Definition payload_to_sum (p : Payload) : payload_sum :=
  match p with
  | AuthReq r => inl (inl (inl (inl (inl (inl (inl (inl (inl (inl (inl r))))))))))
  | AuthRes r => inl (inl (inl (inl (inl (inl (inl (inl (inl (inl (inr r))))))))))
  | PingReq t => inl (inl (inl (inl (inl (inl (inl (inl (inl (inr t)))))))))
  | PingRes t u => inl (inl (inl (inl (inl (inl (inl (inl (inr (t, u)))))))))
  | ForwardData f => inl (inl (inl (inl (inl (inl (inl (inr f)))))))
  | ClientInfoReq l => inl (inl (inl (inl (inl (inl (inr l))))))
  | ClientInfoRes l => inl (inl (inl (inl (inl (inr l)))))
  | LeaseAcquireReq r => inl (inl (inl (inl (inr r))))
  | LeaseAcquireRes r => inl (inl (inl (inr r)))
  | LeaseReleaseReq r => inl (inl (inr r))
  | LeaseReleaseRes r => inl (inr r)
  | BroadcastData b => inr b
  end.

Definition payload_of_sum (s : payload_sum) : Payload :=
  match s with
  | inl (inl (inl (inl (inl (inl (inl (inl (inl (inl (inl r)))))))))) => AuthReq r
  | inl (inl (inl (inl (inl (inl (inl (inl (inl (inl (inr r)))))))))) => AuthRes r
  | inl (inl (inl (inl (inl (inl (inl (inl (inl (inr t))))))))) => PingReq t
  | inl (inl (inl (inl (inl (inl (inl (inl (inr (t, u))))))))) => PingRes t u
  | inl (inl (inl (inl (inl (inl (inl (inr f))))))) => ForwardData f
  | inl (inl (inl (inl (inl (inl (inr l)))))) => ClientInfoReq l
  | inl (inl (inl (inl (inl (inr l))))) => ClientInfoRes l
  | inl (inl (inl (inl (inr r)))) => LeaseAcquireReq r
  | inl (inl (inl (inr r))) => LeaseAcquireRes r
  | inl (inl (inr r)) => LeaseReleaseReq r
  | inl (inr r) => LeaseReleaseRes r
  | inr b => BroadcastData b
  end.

**WORK INSTRUCTIONS**
The lines of the records that contain the string "LeaseAcquireReq" should be located and copied.

**EXERCISE SOLUTION**
  | LeaseAcquireReq r => inl (inl (inl (inl (inr r))))
  | inl (inl (inl (inl (inr r)))) => LeaseAcquireReq r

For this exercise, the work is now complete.